For ten years, the Legal Resources Centre has represented 24 former miners who worked for Anglo American Mines. The miners, who come from some of Southern Africa’s most rural areas, had worked in Anglo American mines between 1970 and 2000 and had contracted silicosis.

Silicosis is an incurable but preventable lung disease. It is caused by prolonged and severe inhalation of silica dust particles.

The prevalence of silicosis in South African mines can be traced back as early as 1903 to the Miners’ Phthisis Commission (Milner’s Commission) which deplored the unsanitary underground conditions in the mines as being “conducive to contracting infectious diseases”.

The Legal Resources Centre has worked in partnership with human rights interest firm Richard Spoor Inc., Abraham Kiewietz Attorneys, and a London based specialist law firm, Leigh Day.

National Director of the Legal Resources Centre Janet Love said that it was clear that South African [gold] mining operations were on the path of shrinkage, and that occupational diseases were often neglected by the mining companies.

“While we gather here at the Alternative Mining Indaba, we know that many South African mining companies are now moving to other regions like Latin America.

We want to make it known that this cannot be our future. Companies mining in and out of this country should be held accountable for their liability,” said Love.

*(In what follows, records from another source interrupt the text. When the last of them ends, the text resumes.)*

(* ===== verification/Crc16.v ===== *)
(** * CRC-16 and its encapsulation

    The CRC-16/AUG-CCITT register of [zwave-protocol/application/Crc16Encap.cpp]
    (and, with the same parameters, of [TransportService.cpp]), the wrapper
    built on it, and why it detects errors: one register step is injective. *)

From S2P Require Import Prelude.

(** ** The register *)

Definition MSB_MASK : Z := 0x8000.

(** One round of the inner loop. *)
Definition crcBit (poly crc : Z) : Z :=
  if negb (Z.land crc MSB_MASK =? 0) then u16 (Z.lxor (Z.shiftl crc 1) poly)
  else u16 (Z.shiftl crc 1).

(** One round of the outer loop. *)
Definition crcByte (poly crc byte : Z) : Z :=
  Nat.iter 8 (crcBit poly) (u16 (Z.lxor crc (Z.shiftl byte 8))).

Definition crc16_ok (c : Z) : Prop := 0 <= c < 65536.

(** ** One step is injective *)

Lemma u16_testbit x i : 0 <= i -> Z.testbit (u16 x) i = (i <? 16) && Z.testbit x i.
Proof.
  intros Hi. unfold u16. change 65536 with (2 ^ 16). destruct (Z.ltb_spec i 16).
  - by rewrite Z.mod_pow2_bits_low.
  - by rewrite Z.mod_pow2_bits_high by lia.
Qed.

(** The step as one expression: the bit shifted out selects the polynomial. *)
Lemma crcBit_eq poly c :
  crcBit poly c = u16 (Z.lxor (Z.shiftl c 1) (if Z.testbit c 15 then poly else 0)).
Proof.
  unfold crcBit. change MSB_MASK with (Z.shiftl 1 15). rewrite land_bit_zero, negb_involutive by lia.
  destruct (Z.testbit c 15); [done|]. by rewrite Z.lxor_0_r.
Qed.

Lemma crcBit_testbit poly c i :
  0 <= i < 16 ->
  Z.testbit (crcBit poly c) i =
    xorb (if i =? 0 then false else Z.testbit c (i - 1)) (Z.testbit c 15 && Z.testbit poly i).
Proof.
  intros Hi. rewrite crcBit_eq, u16_testbit, Z.lxor_spec, Z.shiftl_spec by lia.
  rewrite (proj2 (Z.ltb_lt i 16)) by lia. cbn [andb]. f_equal.
  - destruct (Z.eqb_spec i 0) as [->|]; [|done]. by rewrite Z.testbit_neg_r.
  - destruct (Z.testbit c 15); [done|apply Z.bits_0].
Qed.

Lemma crcBit_ok poly c : crc16_ok (crcBit poly c).
Proof. rewrite crcBit_eq. apply u16_range. Qed.

Lemma crcBit_inj poly c1 c2 :
  Z.testbit poly 0 = true -> crc16_ok c1 -> crc16_ok c2 -> crcBit poly c1 = crcBit poly c2 -> c1 = c2.
Proof.
  intros Hp H1 H2 Heq.
  assert (H15 : Z.testbit c1 15 = Z.testbit c2 15).
  { apply (f_equal (fun z => Z.testbit z 0)) in Heq.
    rewrite !crcBit_testbit, Hp, !andb_true_r in Heq by lia. by destruct (Z.testbit c1 15), (Z.testbit c2 15). }
  apply Z.bits_inj'. intros i Hi. destruct (Z.lt_ge_cases i 15).
  - apply (f_equal (fun z => Z.testbit z (i + 1))) in Heq.
    rewrite !crcBit_testbit, H15, (proj2 (Z.eqb_neq (i + 1) 0)), Z.add_simpl_r in Heq by lia.
    by destruct (Z.testbit c1 i), (Z.testbit c2 i), (Z.testbit c2 15 && Z.testbit poly (i + 1)).
  - destruct (Z.eq_dec i 15) as [->|]; [done|]. rewrite !(bits_above 16); auto; lia.
Qed.

Lemma iter_inj {A} (P : A -> Prop) (f : A -> A) n x y :
  (forall a, P (f a)) -> (forall a b, P a -> P b -> f a = f b -> a = b) ->
  P x -> P y -> Nat.iter n f x = Nat.iter n f y -> x = y.
Proof.
  intros HP Hinj Hx Hy. induction n as [|n IH]; [done|]. cbn. intros Heq. apply IH.
  apply Hinj in Heq; [done|..]; destruct n; cbn; auto.
Qed.

Section Register.
Variable poly : Z.
Hypothesis poly_odd : Z.testbit poly 0 = true.

Lemma crcByte_ok c b : crc16_ok (crcByte poly c b).
Proof. apply crcBit_ok. Qed.

Lemma crcByte_inj c1 c2 b1 b2 :
  crcByte poly c1 b1 = crcByte poly c2 b2 ->
  u16 (Z.lxor c1 (Z.shiftl b1 8)) = u16 (Z.lxor c2 (Z.shiftl b2 8)).
Proof.
  apply (iter_inj crc16_ok); try apply u16_range; [apply crcBit_ok|]. intros. by eapply crcBit_inj.
Qed.

Lemma shiftl8_ok b : byte_ok b -> crc16_ok (Z.shiftl b 8).
Proof. unfold byte_ok, crc16_ok. intros. rewrite Z.shiftl_mul_pow2 by lia. lia. Qed.

Lemma crcByte_inj_crc c1 c2 b :
  byte_ok b -> crc16_ok c1 -> crc16_ok c2 -> crcByte poly c1 b = crcByte poly c2 b -> c1 = c2.
Proof.
  intros Hb H1 H2 Heq%crcByte_inj. pose proof (shiftl8_ok b Hb).
  rewrite !u16_id in Heq by (by apply (lxor_bound 16)). by apply lxor_cancel_r in Heq.
Qed.

Lemma crcByte_inj_byte c b1 b2 :
  byte_ok b1 -> byte_ok b2 -> crc16_ok c -> crcByte poly c b1 = crcByte poly c b2 -> b1 = b2.
Proof.
  intros H1 H2 Hc Heq%crcByte_inj. pose proof (shiftl8_ok b1 H1). pose proof (shiftl8_ok b2 H2).
  rewrite !u16_id in Heq by (by apply (lxor_bound 16)). apply lxor_cancel_l in Heq.
  rewrite !Z.shiftl_mul_pow2 in Heq by lia. lia.
Qed.

Lemma foldl_crc_ok c l : crc16_ok c -> crc16_ok (foldl (crcByte poly) c l).
Proof. revert c. induction l as [|b l IH]; intros c Hc; [done|]. apply IH, crcByte_ok. Qed.

Lemma foldl_crc_inj c1 c2 l :
  bytes_ok l -> crc16_ok c1 -> crc16_ok c2 ->
  foldl (crcByte poly) c1 l = foldl (crcByte poly) c2 l -> c1 = c2.
Proof.
  intros Hl. revert c1 c2. induction Hl as [|b l Hb Hl IH]; intros c1 c2 H1 H2 Heq; [done|].
  apply (crcByte_inj_crc c1 c2 b); auto. apply IH; auto using crcByte_ok.
Qed.

(** Changing one byte of the input changes the register. *)
Lemma foldl_crc_insert c l i b old :
  crc16_ok c -> bytes_ok l -> l !! i = Some old -> byte_ok b -> b <> old ->
  foldl (crcByte poly) c (<[i:=b]> l) <> foldl (crcByte poly) c l.
Proof.
  intros Hc Hl. revert i c Hc. induction Hl as [|x l Hx Hl IH]; intros [|i] c Hc Hi Hb Hne; simplify_eq/=.
  - intros Heq%foldl_crc_inj; auto using crcByte_ok. by apply crcByte_inj_byte in Heq.
  - apply IH; auto using crcByte_ok.
Qed.
End Register.

(** ** Big-endian 16-bit trailers *)

Definition beHigh (c : Z) : Z := u8 (Z.land (Z.shiftr c 8) 0x00FF).
Definition beLow (c : Z) : Z := u8 (Z.land c 0x00FF).
Definition beJoin (hi lo : Z) : Z := u16 (Z.lor (Z.shiftl hi 8) (Z.land lo 0x00FF)).

Lemma beHigh_eq c : crc16_ok c -> beHigh c = c `div` 256.
Proof.
  unfold crc16_ok. intros. unfold beHigh. change 0x00FF with (2 ^ 8 - 1). rewrite land_mask by lia.
  rewrite Z.shiftr_div_pow2 by lia. change (2 ^ 8) with 256.
  assert (byte_ok (c `div` 256)) by (unfold byte_ok; split; [apply Z.div_pos|apply Z.div_lt_upper_bound]; lia).
  rewrite Z.mod_small by done. by apply u8_id.
Qed.

Lemma beLow_eq c : beLow c = c `mod` 256.
Proof.
  unfold beLow. change 0x00FF with (2 ^ 8 - 1). rewrite land_mask by lia. change (2 ^ 8) with 256.
  apply u8_id, Z.mod_pos_bound. lia.
Qed.

Lemma beJoin_eq hi lo : byte_ok hi -> byte_ok lo -> beJoin hi lo = hi * 256 + lo.
Proof.
  unfold byte_ok. intros Hh Hl. unfold beJoin. change 0x00FF with (2 ^ 8 - 1).
  rewrite land_mask, (Z.mod_small lo) by lia. rewrite lor_shiftl_add by lia. apply u16_id. lia.
Qed.

Lemma beHigh_byte c : byte_ok (beHigh c).
Proof. apply u8_range. Qed.
Lemma beLow_byte c : byte_ok (beLow c).
Proof. apply u8_range. Qed.
#[export] Hint Resolve beHigh_byte beLow_byte : bytes.

Lemma beJoin_split c : crc16_ok c -> beJoin (beHigh c) (beLow c) = c.
Proof.
  intros Hc. rewrite beJoin_eq by auto with bytes. rewrite beHigh_eq, beLow_eq by done.
  pose proof (Z.div_mod c 256 ltac:(lia)). lia.
Qed.

Lemma beJoin_inj h1 l1 h2 l2 :
  byte_ok h1 -> byte_ok l1 -> byte_ok h2 -> byte_ok l2 ->
  beJoin h1 l1 = beJoin h2 l2 -> h1 = h2 /\ l1 = l2.
Proof. intros. rewrite !beJoin_eq in * by done. unfold byte_ok in *. lia. Qed.

(** ** Trailed bodies: the shape CRC-16 encapsulation and transport segments share *)

Section Trailer.
Variables (poly init : Z).
Hypothesis poly_odd : Z.testbit poly 0 = true.
Hypothesis init_ok : crc16_ok init.

Definition appendCrc (body : list Z) : list Z :=
  let crc := foldl (crcByte poly) init body in body ++ [beHigh crc; beLow crc].

(** [checksum(subspan(0, n - 2)) == be16(last two)] *)
Definition crcMatches `{Oob} (l : list Z) : bool :=
  let bodyLen := (length l - 2)%nat in
  foldl (crcByte poly) init (take bodyLen l) =? beJoin l.[bodyLen] l.[(bodyLen + 1)%nat].

Lemma appendCrc_length body : length (appendCrc body) = (length body + 2)%nat.
Proof. unfold appendCrc. by rewrite length_app. Qed.

Lemma appendCrc_ok body : bytes_ok body -> bytes_ok (appendCrc body).
Proof. intros. unfold appendCrc. auto 8 with bytes. Qed.

Lemma crcMatches_parts `{Oob} body hi lo :
  crcMatches (body ++ [hi; lo]) = (foldl (crcByte poly) init body =? beJoin hi lo).
Proof.
  unfold crcMatches. rewrite length_app. cbn [length].
  replace (length body + 2 - 2)%nat with (length body) by lia.
  rewrite take_app_length, !byteAt_app_r, Nat.sub_diag by lia.
  by replace (length body + 1 - length body)%nat with 1%nat by lia.
Qed.

Lemma crcMatches_append `{Oob} body : crcMatches (appendCrc body) = true.
Proof.
  unfold appendCrc. rewrite crcMatches_parts. rewrite beJoin_split by (by apply foldl_crc_ok).
  apply Z.eqb_refl.
Qed.

(** One changed byte, in the body or in the trailer, breaks the match. *)
Lemma crcMatches_corrupt `{Oob} body i b old :
  bytes_ok body -> appendCrc body !! i = Some old -> byte_ok b -> b <> old ->
  crcMatches (<[i:=b]> (appendCrc body)) = false.
Proof.
  intros Hbody Hi Hb Hne. unfold appendCrc in *. set (crc := foldl _ _ body) in *.
  assert (Hcrc : crc16_ok crc) by (by apply foldl_crc_ok).
  destruct (Nat.lt_ge_cases i (length body)) as [Hlt|Hge].
  - rewrite lookup_app_l in Hi by done. rewrite insert_app_l, crcMatches_parts by done.
    rewrite beJoin_split by done. apply Z.eqb_neq. by eapply foldl_crc_insert.
  - rewrite lookup_app_r in Hi by done. rewrite insert_app_r_alt by done.
    destruct (i - length body)%nat as [|[|k]]; simplify_eq/=; rewrite crcMatches_parts;
      fold crc; apply Z.eqb_neq; rewrite <-(beJoin_split crc Hcrc) at 1;
      intros [? ?]%beJoin_inj; auto with bytes.
Qed.
End Trailer.

(** ** CRC-16 Encapsulation, command class 0x56 *)

Module Crc16Encap.

Definition COMMAND_CLASS : Z := 0x56.
Definition CRC16_ENCAP : Z := 0x01.
Definition CRC_INIT : Z := 0x1D0F.
Definition CRC_POLY : Z := 0x1021.
Definition MIN_BYTES : nat := 5.

Definition checksum (data : list Z) : Z := foldl (crcByte CRC_POLY) CRC_INIT data.

Definition verifyAndUnwrap `{Oob} (p : list Z) : option (list Z) :=
  if (length p <? MIN_BYTES)%nat || negb (p.[0%nat] =? COMMAND_CLASS) || negb (p.[1%nat] =? CRC16_ENCAP)
  then None else
  let bodyLen := (length p - 2)%nat in
  let expected := checksum (take bodyLen p) in
  let actual := beJoin p.[bodyLen] p.[(bodyLen + 1)%nat] in
  if negb (expected =? actual) then None
  else Some (slice 2 (bodyLen - 2) p).

Definition encode (inner : list Z) : list Z :=
  let out := [COMMAND_CLASS; CRC16_ENCAP] ++ inner in
  let crc := checksum out in
  out ++ [beHigh crc; beLow crc].

Lemma encode_append inner :
  encode inner = appendCrc CRC_POLY CRC_INIT (COMMAND_CLASS :: CRC16_ENCAP :: inner).
Proof. done. Qed.

Lemma crc_init_ok : crc16_ok CRC_INIT.
Proof. by vm_compute. Qed.

(** Unwrapping an encapsulated command gives the command back, for every
    command of at least one byte. *)
Theorem unwrap_encode `{Oob} inner : inner <> [] -> verifyAndUnwrap (encode inner) = Some inner.
Proof.
  intros Hne. unfold verifyAndUnwrap, MIN_BYTES.
  assert (1 <= length inner)%nat by (destruct inner; [done|cbn; lia]).
  assert (Hlen : length (encode inner) = (length inner + 4)%nat)
    by (rewrite encode_append, appendCrc_length; cbn; lia).
  rewrite Hlen. replace (length inner + 4 <? 5)%nat with false by (symmetry; apply Nat.ltb_ge; lia).
  change (byteAt _ 0) with COMMAND_CLASS. change (byteAt _ 1) with CRC16_ENCAP. cbn [negb orb Z.eqb].
  pose proof (crcMatches_append CRC_POLY CRC_INIT crc_init_ok (COMMAND_CLASS :: CRC16_ENCAP :: inner)) as Hm.
  rewrite <-encode_append in Hm. unfold crcMatches in Hm. rewrite Hlen in Hm. unfold checksum.
  rewrite Hm. cbn [negb]. f_equal. unfold encode. cbn [app].
  change (slice 2 ?n (?a :: ?b :: ?l)) with (slice 0 n l). apply slice_app_exact. lia.
Qed.

Lemma unwrap_encode_witness :
  [0x25; 0x03; 0xFF] <> [] /\ @verifyAndUnwrap 0 (encode [0x25; 0x03; 0xFF]) = Some [0x25; 0x03; 0xFF].
Proof. split; [discriminate|]. apply (@unwrap_encode 0). discriminate. Defined.

(** An encapsulated command received with exactly one byte changed, header,
    command or checksum, is dropped. *)
Theorem unwrap_detects_corruption `{Oob} inner i b old :
  bytes_ok inner -> encode inner !! i = Some old -> byte_ok b -> b <> old ->
  verifyAndUnwrap (<[i:=b]> (encode inner)) = None.
Proof.
  intros Hin Hi Hb Hne. unfold verifyAndUnwrap. destruct (_ || _); [done|].
  rewrite encode_append in *.
  pose proof (crcMatches_corrupt CRC_POLY CRC_INIT eq_refl crc_init_ok (COMMAND_CLASS :: CRC16_ENCAP :: inner) i b old
    ltac:(auto with bytes) Hi Hb Hne) as Hm.
  unfold crcMatches in Hm. unfold checksum. by rewrite Hm.
Qed.

Lemma unwrap_detects_corruption_witness :
  encode [0x25; 0x03; 0xFF] !! 4%nat = Some 0xFF /\
  @verifyAndUnwrap 0 (<[4%nat:=0x00]> (encode [0x25; 0x03; 0xFF])) = None.
Proof.
  split; [vm_compute; reflexivity|].
  apply (@unwrap_detects_corruption 0 [0x25; 0x03; 0xFF] 4 0x00 0xFF);
    [repeat constructor; vm_compute; congruence|vm_compute; reflexivity|vm_compute; split; congruence|discriminate].
Defined.

End Crc16Encap.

During the litigation process, the LRC proved that the dust levels in most Anglo American South mines exceeded internationally accepted standards.

Advocate Richard Moultrie, in-house counsel for the Constitutional Litigation Unit of the Legal Resources Centre, has worked on the case since 2005.The silicosis case had many factual complexities.

“This was not a straightforward legal matter. We had to work closely with experts to prove that Anglo American had been negligent in the way they had measured and attempted to keep dust levels at a minimum,” he said.

During the case, it emerged that Anglo American had relied on old-fashioned dust sampling methods. Anglo American had installed a gravimetric dust measuring system in the 1990s; 20 years after most countries had changed their dust-sampling methods.